Di Universitas Koeln sendiri, mahasiswa yang mengambil studi pokok Indonesia, kata Wieringa, selama beberapa tahun terakhir ini cuma dua atau tiga orang. Wieringa mencatat pula karakteristik yang cukup unik dari para mahasiswa yang mengambil studi Indonesia. "Mereka biasanya sedikit lebih tua dari kebanyakan mahasiswa lain. Dan umumnya sudah punya ‘pengalaman’ dengan Indonesia. Ada yang pernah tinggal beberapa tahun. Ada yang pernah wisata lalu jatuh cinta, bahkan ada yang belajar karena mendapat jodoh orang Indonesia."
Di Koeln, studi Indonesia bermula pada 1962, di bawah nama Studi Melayulogi-Malaiologi. Pendirinya, Irene Hilgers-Hesse, adalah seorang Indonesianis berdedikasi. Ia merupakan penyusun kamus pertama Jerman-Indonesia bersama Otto Karow, dan antologi cerpen Indonesia pertama dalam bahasa Jerman—bersama Mochtar Lubis.
Selama beberapa dekade, studi Indonesia di Koeln berlangsung cukup mandiri. Namun pada 2004 dilebur dalam studi dunia Islam. Jadi mahasiswa yang tertarik pada studi Islam bisa mempelajari Indonesia sebagai negara berpenduduk Islam terbesar. Namun, dilemanya, kata Wieringa, mahasiswa banyak lebih tertarik ke Persia dan sebagainya.
Akan halnya studi Indonesia di Universitas Humboldt, Berlin, sudah ditawarkan sejak masa Perang Dingin. Bisa diduga, studi Indonesia waktu itu dibebani berbagai misi pemerintah komunis Jerman Timur.
Salah satu tokohnya adalah Ingrid Wessel, yang sekarang sudah pensiun. Ingrid muda, waktu itu, mempelajari bahasa dan sejarah Indonesia di Moskow, Uni Soviet (sebelum runtuh). "Studi itu mencakup satu tahun pelajaran di Indonesia. Tapi peristiwa 1965 membuat saya tak bisa masuk Indonesia," tutur Wessel. Ia dicekal masuk Indonesia. "Hanya sesudah Jerman disatukan, saya bebas mengunjungi Indonesia," katanya.
Sejauh ini tampaknya Jerman memang tak kekurangan Indonesianis. Namun yang tampak absen dibanding Prancis, misalnya, adalah jurnal ilmiah tentang Indonesia. Di Jerman belum ada jurnal khusus yang membahas Indonesia.

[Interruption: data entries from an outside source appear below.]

(* ===== verification/RtuClientLocks.v ===== *)
(** * The locks of the RTU client

    Threads that connect, call and disconnect contexts, as a relation in which
    every lock and unlock of [src/modbus_rtu_client.c] is a step of its own: the
    mutex of a context, the mutex of a bus and the lock of the registry.  Between
    them only what the locks are about is kept: which contexts are initialised,
    which bus they point to, and for every bus record the contexts that its
    reference count counts (that the count is their number is in [RtuBus]).  What
    a thread writes with a lock, or in a context that nobody else may look at, is
    written in the step that gives the lock back.

    The callers keep to what [modbus_rtu_client.h] asks: no thread starts a call
    on a context while another disconnects it, and one thread at a time connects
    or disconnects it.  That is not enough: [careful] is what they need besides,
    that no call waits for the mutex of a context when
    [mb_rtu_client_disconnect] gets it.  Nothing in the code sees to that. *)

From stdpp Require Import gmap relations.
From S2P Require Import Prelude.

Inductive mutex := Destroyed | Open | Held (t : Z).

Record ctx := Ctx { initialized : bool; shared_bus : option Z; lock : mutex }.
Record bus := Bus { users : gset Z; bus_mutex : mutex }.

(** Where a thread is, with its context [i].  A call: past the test of
    [initialized], before [lock(&ctx->lock)]; with the mutex; with the mutex of
    the bus too; before [unlock(&ctx->lock)].  Disconnect: the same two; with the
    registry; detached; before [destroy(&ctx->lock)].  Connect: before the
    registry; with it; after it. *)
Inductive pc :=
  | Idle
  | CallWait (i : Z) | CallHold (i : Z) | OnBus (i : Z) | CallDone (i : Z)
  | DiscWait (i : Z) | DiscHold (i : Z) | DiscReg (i : Z) | DiscClear (i : Z) | DiscDestroy (i : Z)
  | ConnWait (i : Z) | ConnReg (i : Z) | ConnDone (i : Z).

Record state := State {
  pcs : gmap Z pc;
  ctxs : gmap Z ctx;
  shared_buses : gmap Z bus;
  registry_lock : mutex;
}.

Definition zero_ctx : ctx := Ctx false None Destroyed.
Definition pc_of (s : state) (t : Z) : pc := default Idle (pcs s !! t).
Definition ctx_of (s : state) (i : Z) : ctx := default zero_ctx (ctxs s !! i).

Definition go (t : Z) (p : pc) (s : state) : state := State (<[t := p]> (pcs s)) (ctxs s) (shared_buses s) (registry_lock s).
Definition set_ctx (i : Z) (c : ctx) (s : state) : state := State (pcs s) (<[i := c]> (ctxs s)) (shared_buses s) (registry_lock s).
Definition set_lock (i : Z) (m : mutex) (s : state) : state :=
  set_ctx i (Ctx (initialized (ctx_of s i)) (shared_bus (ctx_of s i)) m) s.
Definition set_buses (m : gmap Z bus) (s : state) : state := State (pcs s) (ctxs s) m (registry_lock s).
Definition set_registry (m : mutex) (s : state) : state := State (pcs s) (ctxs s) (shared_buses s) m.

(** The mutex of the bus that context [i] points to. *)
Definition set_bus_mutex (i : Z) (m : mutex) (s : state) : state :=
  match shared_bus (ctx_of s i) with
  | Some b => set_buses (alter (fun r => Bus (users r) m) b (shared_buses s)) s
  | None => s
  end.

(** One reference less; the record goes with the last. *)
Definition detach (i : Z) (s : state) : state :=
  match shared_bus (ctx_of s i) with
  | Some b => set_buses (partial_alter (fun o =>
      match o with
      | Some r => if decide (users r ∖ {[i]} = ∅) then None else Some (Bus (users r ∖ {[i]}) (bus_mutex r))
      | None => None
      end) b (shared_buses s)) s
  | None => s
  end.

Definition not_held (m : mutex) : Prop := match m with Held _ => False | _ => True end.

(** The context of a thread; the context whose mutex it has; the context that
    nobody else may be in; the context it disconnects; does it have the
    registry? *)
Definition on (p : pc) : option Z :=
  match p with
  | Idle => None
  | CallWait i | CallHold i | OnBus i | CallDone i | DiscWait i | DiscHold i | DiscReg i | DiscClear i | DiscDestroy i
  | ConnWait i | ConnReg i | ConnDone i => Some i
  end.
Definition holder (p : pc) : option Z :=
  match p with
  | CallHold i | OnBus i | CallDone i | DiscHold i | DiscReg i | DiscClear i => Some i
  | _ => None
  end.
Definition alone (p : pc) : option Z :=
  match p with
  | DiscHold i | DiscReg i | DiscClear i | DiscDestroy i | ConnWait i | ConnReg i | ConnDone i => Some i
  | _ => None
  end.
Definition disconnecting (p : pc) : option Z :=
  match p with DiscWait i | DiscHold i | DiscReg i | DiscClear i | DiscDestroy i => Some i | _ => None end.
Definition has_registry (p : pc) : bool := match p with DiscReg _ | ConnReg _ => true | _ => false end.

(** [Use], [Detach]: the record that context [i] points to is used, given up. *)
Inductive action := Quiet | Lock (i : Z) | Unlock (i : Z) | Destroy (i : Z) | Use (i : Z) | Detach (i : Z).

(** ** The steps of thread [t] *)

Section Steps.
Context (t : Z) (s : state).

Definition no_disconnect (i : Z) : Prop := forall t', disconnecting (pc_of s t') <> Some i.

(** [transact] and [mb_rtu_client_set_unit_id]. *)
Inductive call_step : action -> state -> Prop :=
  | call_begin i : pc_of s t = Idle -> initialized (ctx_of s i) = true -> no_disconnect i ->
      call_step Quiet (go t (CallWait i) s)
  | call_lock i : pc_of s t = CallWait i -> not_held (lock (ctx_of s i)) ->
      call_step (Lock i) (go t (CallHold i) (set_lock i (Held t) s))
  | call_short i : pc_of s t = CallHold i -> call_step Quiet (go t (CallDone i) s)
  | call_bus i : pc_of s t = CallHold i ->
      (forall b r, shared_bus (ctx_of s i) = Some b -> shared_buses s !! b = Some r -> not_held (bus_mutex r)) ->
      call_step (Use i) (go t (OnBus i) (set_bus_mutex i (Held t) s))
  | call_transaction i : pc_of s t = OnBus i -> call_step (Use i) s
  | call_release i : pc_of s t = OnBus i -> call_step (Use i) (go t (CallDone i) (set_bus_mutex i Open s))
  | call_unlock i : pc_of s t = CallDone i -> call_step (Unlock i) (go t Idle (set_lock i Open s)).

(** [mb_rtu_client_disconnect]. *)
Inductive disconnect_step : action -> state -> Prop :=
  | disc_begin i : pc_of s t = Idle -> initialized (ctx_of s i) = true -> no_disconnect i ->
      disconnect_step Quiet (go t (DiscWait i) s)
  | disc_lock i : pc_of s t = DiscWait i -> not_held (lock (ctx_of s i)) ->
      disconnect_step (Lock i) (go t (DiscHold i) (set_lock i (Held t) s))
  | disc_registry i : pc_of s t = DiscHold i -> not_held (registry_lock s) ->
      disconnect_step Quiet (go t (DiscReg i) (set_registry (Held t) s))
  | disc_detach i : pc_of s t = DiscReg i ->
      disconnect_step (Detach i) (go t (DiscClear i)
        (set_ctx i (Ctx (initialized (ctx_of s i)) None (lock (ctx_of s i))) (set_registry Open (detach i s))))
  | disc_unlock i : pc_of s t = DiscClear i ->
      disconnect_step (Unlock i) (go t (DiscDestroy i) (set_ctx i (Ctx false None Open) s))
  | disc_destroy i : pc_of s t = DiscDestroy i ->
      disconnect_step (Destroy i) (go t Idle (set_lock i Destroyed s)).

(** [mb_rtu_client_connect] with [shared_bus_attach], which finds a bus, opens
    one, or gives none. *)
Inductive connect_step : action -> state -> Prop :=
  | conn_begin i : pc_of s t = Idle -> initialized (ctx_of s i) = false -> (forall t', on (pc_of s t') <> Some i) ->
      connect_step Quiet (go t (ConnWait i) (set_ctx i (Ctx false None Open) s))
  | conn_registry i : pc_of s t = ConnWait i -> not_held (registry_lock s) ->
      connect_step Quiet (go t (ConnReg i) (set_registry (Held t) s))
  | conn_found i b r : pc_of s t = ConnReg i -> shared_buses s !! b = Some r ->
      connect_step Quiet (go t (ConnDone i) (set_ctx i (Ctx false (Some b) (lock (ctx_of s i)))
        (set_registry Open (set_buses (<[b := Bus ({[i]} ∪ users r) (bus_mutex r)]> (shared_buses s)) s))))
  | conn_opened i b : pc_of s t = ConnReg i -> shared_buses s !! b = None ->
      connect_step Quiet (go t (ConnDone i) (set_ctx i (Ctx false (Some b) (lock (ctx_of s i)))
        (set_registry Open (set_buses (<[b := Bus {[i]} Open]> (shared_buses s)) s))))
  | conn_refused i : pc_of s t = ConnReg i -> connect_step Quiet (go t (ConnDone i) (set_registry Open s))
  | conn_done i b : pc_of s t = ConnDone i -> shared_bus (ctx_of s i) = Some b ->
      connect_step Quiet (go t Idle (set_ctx i (Ctx true (Some b) (lock (ctx_of s i))) s))
  | conn_failed i : pc_of s t = ConnDone i -> shared_bus (ctx_of s i) = None ->
      connect_step (Destroy i) (go t Idle (set_lock i Destroyed s)).

Inductive step : action -> state -> Prop :=
  | step_call a s' : call_step a s' -> step a s'
  | step_disconnect a s' : disconnect_step a s' -> step a s'
  | step_connect a s' : connect_step a s' -> step a s'.
End Steps.

Definition steps : state -> state -> Prop := rtc (fun s s' => exists t a, step t s a s').

(** Thread [t] does not get the mutex for a disconnect while a call waits for it. *)
Definition careful (t : Z) (s : state) : Prop := forall i t', pc_of s t = DiscWait i -> pc_of s t' <> CallWait i.

Definition careful_step (t : Z) (s : state) (a : action) (s' : state) : Prop := step t s a s' /\ careful t s.
Definition careful_steps : state -> state -> Prop := rtc (fun s s' => exists t a, careful_step t s a s').

(** Before the first call. *)
Definition fresh : state := State ∅ ∅ ∅ Open.

(** ** What a step may do *)

Definition allowed (t : Z) (s : state) (a : action) : Prop :=
  match a with
  | Quiet => True
  | Lock i => lock (ctx_of s i) <> Destroyed
  | Unlock i => lock (ctx_of s i) = Held t
  | Destroy i => lock (ctx_of s i) = Open /\ forall t', pc_of s t' <> CallWait i /\ pc_of s t' <> DiscWait i
  | Use i => exists b r, shared_bus (ctx_of s i) = Some b /\ shared_buses s !! b = Some r
  | Detach i => exists b r, shared_bus (ctx_of s i) = Some b /\ shared_buses s !! b = Some r /\ i ∈ users r /\
      (users r ∖ {[i]} = ∅ -> bus_mutex r = Open /\ forall j, shared_bus (ctx_of s j) = Some b -> j = i)
  end.

(** ** The invariant *)

(** What a thread knows of its context. *)
Definition pc_ok (s : state) (p : pc) : Prop :=
  match p with
  | Idle => True
  | CallWait i | CallHold i | OnBus i | CallDone i | DiscWait i | DiscHold i | DiscReg i =>
      initialized (ctx_of s i) = true /\ shared_bus (ctx_of s i) <> None /\ lock (ctx_of s i) <> Destroyed
  | DiscClear i => shared_bus (ctx_of s i) = None /\ lock (ctx_of s i) <> Destroyed
  | DiscDestroy i | ConnWait i | ConnReg i =>
      initialized (ctx_of s i) = false /\ shared_bus (ctx_of s i) = None /\ lock (ctx_of s i) = Open
  | ConnDone i => initialized (ctx_of s i) = false /\ lock (ctx_of s i) = Open
  end.

Record bus_ok (s : state) (b : Z) (r : bus) : Prop := BusOk {
  bus_users : forall i, i ∈ users r <-> shared_bus (ctx_of s i) = Some b;
  bus_used : users r <> ∅;
  bus_owner : forall t, bus_mutex r = Held t <-> exists i, pc_of s t = OnBus i /\ shared_bus (ctx_of s i) = Some b;
  bus_alive : bus_mutex r <> Destroyed;
}.

Record inv (s : state) : Prop := Inv {
  inv_lock : forall i t, lock (ctx_of s i) = Held t <-> holder (pc_of s t) = Some i;
  inv_registry : forall t, registry_lock s = Held t <-> has_registry (pc_of s t) = true;
  inv_alone : forall t t' i, alone (pc_of s t) = Some i -> on (pc_of s t') = Some i -> t = t';
  inv_disc : forall t t' i, disconnecting (pc_of s t) = Some i -> disconnecting (pc_of s t') = Some i -> t = t';
  inv_pc : forall t, pc_ok s (pc_of s t);
  inv_on : forall i, (forall t, alone (pc_of s t) <> Some i) ->
    if initialized (ctx_of s i) then shared_bus (ctx_of s i) <> None /\ lock (ctx_of s i) <> Destroyed
    else shared_bus (ctx_of s i) = None;
  inv_bus : forall b r, shared_buses s !! b = Some r -> bus_ok s b r;
  inv_live : forall i b, shared_bus (ctx_of s i) = Some b -> is_Some (shared_buses s !! b);
}.

#[global] Instance pc_eq_dec : EqDecision pc.
Proof. solve_decision. Defined.

(** Some thread gets on; a call that has the mutex does, to the bus. *)
Definition gets_on (s : state) : Prop := exists t a s', careful_step t s a s' /\ pc_of s t <> Idle /\ pc_of s' t <> pc_of s t /\
  forall i, pc_of s t = CallHold i -> pc_of s' t = OnBus i.

(** The threads of a given state that are somewhere. *)
Definition nobody (P : pc -> bool) (s : state) : bool := bool_decide (map_Forall (fun _ p => P p = false) (pcs s)).
Definition at_disconnect (i : Z) (p : pc) : bool := bool_decide (disconnecting p = Some i).
Definition anywhere (i : Z) (p : pc) : bool := bool_decide (on p = Some i).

Ada Orientierungen, memang. Jurnal ini jurnal resmi Institut fur Orient- und Asienwissenschaften Universitas Bonn. Tak khusus tentang Indonesia,tapi banyak membahas persoalan Indonesia.
Orientierungen didirikan pada 1989 oleh Wolfgang Kubin, seorang ahli studi Cina dari Universitas Bonn. Kemudian ia mengajak Indonesianis di universitas itu, Berthold Damshauser, bergabung. "Jadi tak mengherankan kalau persoalan Indonesia mendapat porsi besar," ujar Damshauser.
Sayangnya Orientierungen pun masih bercakupan terbatas. Padahal, seperti disebut di awal, terdapat setidaknya delapan perguruan tinggi yang menawarkan studi Indonesia. Barangkali ini ada kaitannya dengan kenyataan sistem Jerman yang federal. Setiap negara bagian punya menteri pendidikan sendiri, dengan universitas masing-masing. Dan untuk urusan studi Indonesia, tak ada sistem koordinasi antaruniversitas. "Hanya ada jaringan pribadi," kata Edwin Wieringa dari Universitas Koeln.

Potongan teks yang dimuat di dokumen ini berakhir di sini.